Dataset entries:
======

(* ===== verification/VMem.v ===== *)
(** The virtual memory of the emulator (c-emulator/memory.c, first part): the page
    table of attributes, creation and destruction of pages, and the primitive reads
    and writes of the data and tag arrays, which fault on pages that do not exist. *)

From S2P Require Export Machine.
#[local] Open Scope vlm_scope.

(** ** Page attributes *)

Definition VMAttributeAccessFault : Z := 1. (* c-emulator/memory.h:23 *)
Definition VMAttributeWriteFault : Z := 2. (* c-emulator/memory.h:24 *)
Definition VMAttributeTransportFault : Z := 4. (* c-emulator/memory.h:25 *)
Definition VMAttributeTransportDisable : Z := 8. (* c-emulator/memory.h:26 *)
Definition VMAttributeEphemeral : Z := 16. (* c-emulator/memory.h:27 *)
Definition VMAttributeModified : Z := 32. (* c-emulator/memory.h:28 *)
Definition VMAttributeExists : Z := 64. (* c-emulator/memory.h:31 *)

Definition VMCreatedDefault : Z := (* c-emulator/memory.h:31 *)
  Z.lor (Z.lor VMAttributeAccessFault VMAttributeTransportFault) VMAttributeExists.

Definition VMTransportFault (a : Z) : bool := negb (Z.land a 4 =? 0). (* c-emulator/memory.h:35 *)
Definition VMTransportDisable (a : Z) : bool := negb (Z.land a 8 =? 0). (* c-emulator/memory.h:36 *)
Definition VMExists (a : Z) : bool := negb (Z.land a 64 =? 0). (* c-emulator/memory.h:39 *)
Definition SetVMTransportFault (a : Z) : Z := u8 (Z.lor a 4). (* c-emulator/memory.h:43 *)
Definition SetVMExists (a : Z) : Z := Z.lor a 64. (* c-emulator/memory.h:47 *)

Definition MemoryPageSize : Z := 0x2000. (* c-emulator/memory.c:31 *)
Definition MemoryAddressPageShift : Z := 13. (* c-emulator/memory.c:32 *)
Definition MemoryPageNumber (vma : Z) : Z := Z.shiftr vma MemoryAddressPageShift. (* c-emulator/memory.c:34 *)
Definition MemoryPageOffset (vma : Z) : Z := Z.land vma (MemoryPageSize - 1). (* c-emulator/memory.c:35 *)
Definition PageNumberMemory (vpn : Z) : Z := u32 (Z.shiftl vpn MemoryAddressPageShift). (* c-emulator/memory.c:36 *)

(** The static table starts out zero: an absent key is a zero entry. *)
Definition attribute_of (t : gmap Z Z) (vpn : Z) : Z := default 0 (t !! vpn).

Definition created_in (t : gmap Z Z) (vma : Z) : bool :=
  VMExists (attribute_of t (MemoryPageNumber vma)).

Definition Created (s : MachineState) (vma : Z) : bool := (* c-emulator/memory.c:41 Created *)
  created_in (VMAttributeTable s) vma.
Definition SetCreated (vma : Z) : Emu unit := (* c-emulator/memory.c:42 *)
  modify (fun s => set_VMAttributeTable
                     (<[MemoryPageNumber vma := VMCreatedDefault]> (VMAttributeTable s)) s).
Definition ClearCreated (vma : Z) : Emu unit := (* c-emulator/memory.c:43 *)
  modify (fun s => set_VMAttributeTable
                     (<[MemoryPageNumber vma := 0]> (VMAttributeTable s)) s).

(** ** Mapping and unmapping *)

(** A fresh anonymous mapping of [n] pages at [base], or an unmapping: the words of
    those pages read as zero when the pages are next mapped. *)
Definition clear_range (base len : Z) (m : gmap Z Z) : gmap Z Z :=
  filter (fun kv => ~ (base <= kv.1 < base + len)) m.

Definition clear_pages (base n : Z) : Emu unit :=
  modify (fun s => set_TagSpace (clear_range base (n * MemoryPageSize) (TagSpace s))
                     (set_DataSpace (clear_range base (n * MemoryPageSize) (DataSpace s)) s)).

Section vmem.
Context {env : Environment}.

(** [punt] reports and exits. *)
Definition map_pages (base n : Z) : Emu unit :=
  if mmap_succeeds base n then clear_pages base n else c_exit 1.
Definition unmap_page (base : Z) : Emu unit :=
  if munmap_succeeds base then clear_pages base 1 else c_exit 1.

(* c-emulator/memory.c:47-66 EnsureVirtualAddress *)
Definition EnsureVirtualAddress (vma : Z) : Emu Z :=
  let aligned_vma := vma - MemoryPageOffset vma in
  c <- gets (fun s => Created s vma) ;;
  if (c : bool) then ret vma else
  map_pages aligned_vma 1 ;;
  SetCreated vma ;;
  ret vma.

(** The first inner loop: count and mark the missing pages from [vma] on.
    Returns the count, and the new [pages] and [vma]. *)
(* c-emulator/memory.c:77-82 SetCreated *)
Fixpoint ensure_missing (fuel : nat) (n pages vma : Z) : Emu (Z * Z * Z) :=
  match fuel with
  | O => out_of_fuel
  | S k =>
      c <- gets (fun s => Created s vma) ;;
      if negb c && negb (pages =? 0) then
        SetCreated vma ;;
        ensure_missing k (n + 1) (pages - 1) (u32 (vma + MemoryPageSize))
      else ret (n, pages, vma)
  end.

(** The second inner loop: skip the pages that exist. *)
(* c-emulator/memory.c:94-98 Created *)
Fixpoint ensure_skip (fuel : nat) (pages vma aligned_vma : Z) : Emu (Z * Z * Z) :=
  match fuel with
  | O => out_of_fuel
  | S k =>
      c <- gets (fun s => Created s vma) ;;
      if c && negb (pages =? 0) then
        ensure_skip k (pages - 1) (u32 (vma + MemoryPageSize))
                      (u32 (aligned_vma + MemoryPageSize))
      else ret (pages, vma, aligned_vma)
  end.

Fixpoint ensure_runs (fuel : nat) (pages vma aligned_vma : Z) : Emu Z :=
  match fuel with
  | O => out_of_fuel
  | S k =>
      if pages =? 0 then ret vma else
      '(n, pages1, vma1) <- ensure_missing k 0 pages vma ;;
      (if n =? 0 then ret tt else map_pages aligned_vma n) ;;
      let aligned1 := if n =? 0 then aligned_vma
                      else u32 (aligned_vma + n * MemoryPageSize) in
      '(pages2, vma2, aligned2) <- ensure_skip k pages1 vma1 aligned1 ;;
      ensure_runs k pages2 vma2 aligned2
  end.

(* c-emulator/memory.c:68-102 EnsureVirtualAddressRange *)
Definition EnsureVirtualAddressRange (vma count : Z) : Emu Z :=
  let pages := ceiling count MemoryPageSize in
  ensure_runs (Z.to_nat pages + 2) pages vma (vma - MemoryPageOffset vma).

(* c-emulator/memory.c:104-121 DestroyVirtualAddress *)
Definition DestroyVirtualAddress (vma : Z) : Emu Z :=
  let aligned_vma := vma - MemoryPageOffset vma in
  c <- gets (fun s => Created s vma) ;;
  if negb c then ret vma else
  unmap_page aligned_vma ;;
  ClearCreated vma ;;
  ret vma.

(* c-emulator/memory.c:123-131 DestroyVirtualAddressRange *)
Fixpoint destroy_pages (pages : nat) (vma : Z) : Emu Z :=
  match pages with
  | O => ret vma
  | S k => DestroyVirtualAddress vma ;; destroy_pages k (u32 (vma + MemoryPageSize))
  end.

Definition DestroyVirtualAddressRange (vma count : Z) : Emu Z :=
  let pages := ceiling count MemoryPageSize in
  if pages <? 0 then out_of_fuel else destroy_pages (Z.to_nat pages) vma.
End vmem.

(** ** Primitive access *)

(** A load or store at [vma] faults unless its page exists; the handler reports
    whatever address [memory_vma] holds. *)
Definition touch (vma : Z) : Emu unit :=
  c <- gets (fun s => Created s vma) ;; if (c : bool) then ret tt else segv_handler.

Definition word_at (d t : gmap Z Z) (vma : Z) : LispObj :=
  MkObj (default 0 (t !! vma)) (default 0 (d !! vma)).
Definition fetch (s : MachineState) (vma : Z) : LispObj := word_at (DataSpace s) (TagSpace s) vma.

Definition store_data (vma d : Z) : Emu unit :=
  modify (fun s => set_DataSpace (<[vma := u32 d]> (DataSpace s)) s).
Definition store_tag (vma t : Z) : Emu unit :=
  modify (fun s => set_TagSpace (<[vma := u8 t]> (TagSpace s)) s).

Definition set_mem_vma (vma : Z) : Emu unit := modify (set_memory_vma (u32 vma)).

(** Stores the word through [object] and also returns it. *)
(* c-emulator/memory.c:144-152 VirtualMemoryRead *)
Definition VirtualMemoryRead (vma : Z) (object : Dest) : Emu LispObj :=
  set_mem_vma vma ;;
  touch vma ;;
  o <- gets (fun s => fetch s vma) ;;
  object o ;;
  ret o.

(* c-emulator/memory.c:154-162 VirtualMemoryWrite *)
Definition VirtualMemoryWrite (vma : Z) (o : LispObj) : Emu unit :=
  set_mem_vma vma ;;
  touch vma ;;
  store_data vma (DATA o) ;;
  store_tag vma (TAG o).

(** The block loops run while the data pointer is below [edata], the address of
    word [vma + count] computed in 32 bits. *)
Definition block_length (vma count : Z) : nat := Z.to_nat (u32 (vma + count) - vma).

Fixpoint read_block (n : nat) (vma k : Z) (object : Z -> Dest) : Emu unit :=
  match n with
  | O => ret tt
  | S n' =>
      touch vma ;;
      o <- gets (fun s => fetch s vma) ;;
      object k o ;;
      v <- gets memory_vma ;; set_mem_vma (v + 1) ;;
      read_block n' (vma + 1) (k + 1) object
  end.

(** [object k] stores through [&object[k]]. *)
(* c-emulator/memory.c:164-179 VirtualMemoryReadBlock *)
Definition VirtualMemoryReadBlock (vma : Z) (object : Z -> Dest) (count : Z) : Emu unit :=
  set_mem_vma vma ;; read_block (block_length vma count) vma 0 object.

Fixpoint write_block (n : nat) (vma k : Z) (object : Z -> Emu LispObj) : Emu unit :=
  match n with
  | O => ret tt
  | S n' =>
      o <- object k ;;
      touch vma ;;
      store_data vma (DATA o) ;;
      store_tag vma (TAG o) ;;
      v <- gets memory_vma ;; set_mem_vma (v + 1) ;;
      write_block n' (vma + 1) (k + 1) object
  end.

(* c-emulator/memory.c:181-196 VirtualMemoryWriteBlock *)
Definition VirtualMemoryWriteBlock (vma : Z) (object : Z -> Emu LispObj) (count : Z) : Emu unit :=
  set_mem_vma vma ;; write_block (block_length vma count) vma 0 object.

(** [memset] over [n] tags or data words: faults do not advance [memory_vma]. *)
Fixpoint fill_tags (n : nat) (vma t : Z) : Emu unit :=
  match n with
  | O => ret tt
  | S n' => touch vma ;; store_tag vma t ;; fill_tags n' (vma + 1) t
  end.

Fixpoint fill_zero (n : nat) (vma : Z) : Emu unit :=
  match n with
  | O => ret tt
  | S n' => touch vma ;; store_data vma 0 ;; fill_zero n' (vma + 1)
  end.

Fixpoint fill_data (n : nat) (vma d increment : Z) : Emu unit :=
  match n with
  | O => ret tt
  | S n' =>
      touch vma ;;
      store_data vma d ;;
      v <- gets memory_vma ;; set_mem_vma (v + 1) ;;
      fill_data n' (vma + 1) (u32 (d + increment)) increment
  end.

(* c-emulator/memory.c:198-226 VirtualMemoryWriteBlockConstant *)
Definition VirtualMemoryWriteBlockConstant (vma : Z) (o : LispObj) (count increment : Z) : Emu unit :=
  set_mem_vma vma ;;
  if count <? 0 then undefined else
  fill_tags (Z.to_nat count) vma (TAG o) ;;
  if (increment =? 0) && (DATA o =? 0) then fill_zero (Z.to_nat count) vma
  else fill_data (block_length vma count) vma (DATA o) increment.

======

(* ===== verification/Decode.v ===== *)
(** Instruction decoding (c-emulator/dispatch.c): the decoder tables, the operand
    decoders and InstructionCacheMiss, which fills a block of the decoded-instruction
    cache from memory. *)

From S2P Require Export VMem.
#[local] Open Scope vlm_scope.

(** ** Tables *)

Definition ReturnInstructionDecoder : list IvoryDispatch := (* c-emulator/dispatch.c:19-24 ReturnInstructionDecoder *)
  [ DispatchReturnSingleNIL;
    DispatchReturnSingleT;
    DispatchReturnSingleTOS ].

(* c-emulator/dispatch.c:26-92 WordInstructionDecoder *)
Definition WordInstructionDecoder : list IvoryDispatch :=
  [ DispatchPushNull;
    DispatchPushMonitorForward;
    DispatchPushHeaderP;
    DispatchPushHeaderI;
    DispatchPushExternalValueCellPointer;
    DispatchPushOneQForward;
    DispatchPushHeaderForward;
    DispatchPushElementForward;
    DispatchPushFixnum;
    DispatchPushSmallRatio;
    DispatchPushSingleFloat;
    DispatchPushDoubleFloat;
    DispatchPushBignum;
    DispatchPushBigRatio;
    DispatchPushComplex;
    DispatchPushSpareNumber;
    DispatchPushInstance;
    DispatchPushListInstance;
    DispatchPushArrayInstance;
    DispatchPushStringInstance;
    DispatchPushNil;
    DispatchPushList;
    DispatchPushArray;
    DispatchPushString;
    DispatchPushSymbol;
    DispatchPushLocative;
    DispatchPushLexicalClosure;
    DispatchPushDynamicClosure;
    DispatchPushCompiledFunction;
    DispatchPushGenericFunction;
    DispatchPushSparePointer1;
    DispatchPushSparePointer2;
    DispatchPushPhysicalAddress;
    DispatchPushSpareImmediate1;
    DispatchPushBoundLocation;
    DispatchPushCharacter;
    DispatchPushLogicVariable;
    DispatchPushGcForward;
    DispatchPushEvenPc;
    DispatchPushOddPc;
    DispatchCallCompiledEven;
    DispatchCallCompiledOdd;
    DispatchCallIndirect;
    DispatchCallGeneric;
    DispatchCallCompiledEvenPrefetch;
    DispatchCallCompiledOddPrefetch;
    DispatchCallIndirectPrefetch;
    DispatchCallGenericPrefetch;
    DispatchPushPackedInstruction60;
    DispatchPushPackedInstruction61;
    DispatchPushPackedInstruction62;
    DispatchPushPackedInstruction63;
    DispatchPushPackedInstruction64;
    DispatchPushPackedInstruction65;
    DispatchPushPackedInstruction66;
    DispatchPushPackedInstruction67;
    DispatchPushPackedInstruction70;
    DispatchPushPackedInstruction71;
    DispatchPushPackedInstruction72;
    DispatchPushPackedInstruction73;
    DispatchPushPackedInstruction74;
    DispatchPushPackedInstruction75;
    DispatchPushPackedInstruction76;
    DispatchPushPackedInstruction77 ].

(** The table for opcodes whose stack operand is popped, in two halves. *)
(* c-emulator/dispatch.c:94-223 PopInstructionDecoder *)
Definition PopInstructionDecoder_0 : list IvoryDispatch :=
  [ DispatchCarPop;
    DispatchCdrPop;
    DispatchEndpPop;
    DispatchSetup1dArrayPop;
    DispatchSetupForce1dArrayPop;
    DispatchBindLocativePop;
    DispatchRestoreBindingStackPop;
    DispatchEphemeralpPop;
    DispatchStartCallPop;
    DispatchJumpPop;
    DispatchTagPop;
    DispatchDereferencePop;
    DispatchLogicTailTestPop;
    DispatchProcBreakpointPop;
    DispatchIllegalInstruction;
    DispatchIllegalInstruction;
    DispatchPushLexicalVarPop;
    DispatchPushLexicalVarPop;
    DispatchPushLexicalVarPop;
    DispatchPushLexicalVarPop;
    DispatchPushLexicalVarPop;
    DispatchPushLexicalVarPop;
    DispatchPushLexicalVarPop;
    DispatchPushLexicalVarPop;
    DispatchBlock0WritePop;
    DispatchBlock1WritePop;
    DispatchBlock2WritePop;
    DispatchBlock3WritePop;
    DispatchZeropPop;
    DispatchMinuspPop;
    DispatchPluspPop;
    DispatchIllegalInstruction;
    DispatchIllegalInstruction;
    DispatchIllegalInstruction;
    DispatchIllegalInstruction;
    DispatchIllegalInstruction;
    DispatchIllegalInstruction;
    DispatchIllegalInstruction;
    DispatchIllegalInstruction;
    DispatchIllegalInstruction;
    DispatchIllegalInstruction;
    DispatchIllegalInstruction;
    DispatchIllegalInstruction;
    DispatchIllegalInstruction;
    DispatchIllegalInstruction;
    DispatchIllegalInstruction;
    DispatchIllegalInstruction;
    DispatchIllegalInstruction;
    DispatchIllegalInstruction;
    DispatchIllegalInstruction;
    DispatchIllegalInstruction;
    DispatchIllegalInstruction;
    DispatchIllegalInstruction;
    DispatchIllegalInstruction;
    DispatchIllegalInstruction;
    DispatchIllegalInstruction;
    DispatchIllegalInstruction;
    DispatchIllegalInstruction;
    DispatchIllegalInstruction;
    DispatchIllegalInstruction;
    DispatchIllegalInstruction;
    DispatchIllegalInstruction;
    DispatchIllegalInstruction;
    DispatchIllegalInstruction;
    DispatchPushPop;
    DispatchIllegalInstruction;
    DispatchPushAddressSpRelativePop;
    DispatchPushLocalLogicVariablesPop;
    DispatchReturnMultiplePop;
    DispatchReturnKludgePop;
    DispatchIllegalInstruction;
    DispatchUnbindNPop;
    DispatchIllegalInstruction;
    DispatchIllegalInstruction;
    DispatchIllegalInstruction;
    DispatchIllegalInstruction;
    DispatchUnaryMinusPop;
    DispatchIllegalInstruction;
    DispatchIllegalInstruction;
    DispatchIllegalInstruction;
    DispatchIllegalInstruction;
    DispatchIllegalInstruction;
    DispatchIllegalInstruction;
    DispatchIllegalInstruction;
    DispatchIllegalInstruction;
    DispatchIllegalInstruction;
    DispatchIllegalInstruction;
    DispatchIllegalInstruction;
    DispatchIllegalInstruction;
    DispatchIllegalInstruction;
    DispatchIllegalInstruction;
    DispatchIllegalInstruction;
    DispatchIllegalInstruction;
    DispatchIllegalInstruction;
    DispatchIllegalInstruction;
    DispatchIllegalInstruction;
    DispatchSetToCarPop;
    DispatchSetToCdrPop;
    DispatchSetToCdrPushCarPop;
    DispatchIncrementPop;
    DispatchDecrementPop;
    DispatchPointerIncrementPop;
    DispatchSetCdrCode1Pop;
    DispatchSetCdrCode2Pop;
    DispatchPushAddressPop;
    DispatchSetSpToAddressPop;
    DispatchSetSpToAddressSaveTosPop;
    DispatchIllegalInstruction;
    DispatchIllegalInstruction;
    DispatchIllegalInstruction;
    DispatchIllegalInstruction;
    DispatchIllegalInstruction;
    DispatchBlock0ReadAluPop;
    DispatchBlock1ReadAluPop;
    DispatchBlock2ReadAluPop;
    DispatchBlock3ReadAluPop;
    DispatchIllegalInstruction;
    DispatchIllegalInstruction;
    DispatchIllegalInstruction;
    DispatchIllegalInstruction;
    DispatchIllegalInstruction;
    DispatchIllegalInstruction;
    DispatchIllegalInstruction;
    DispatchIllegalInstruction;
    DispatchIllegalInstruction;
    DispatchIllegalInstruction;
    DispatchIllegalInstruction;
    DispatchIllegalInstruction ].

======

◆ YOUR INSTRUCTIONS
Lines in the data that include the word "attributes" should all be copied.

◆ WRITTEN REPLY
    table of attributes, creation and destruction of pages, and the primitive reads
(** ** Page attributes *)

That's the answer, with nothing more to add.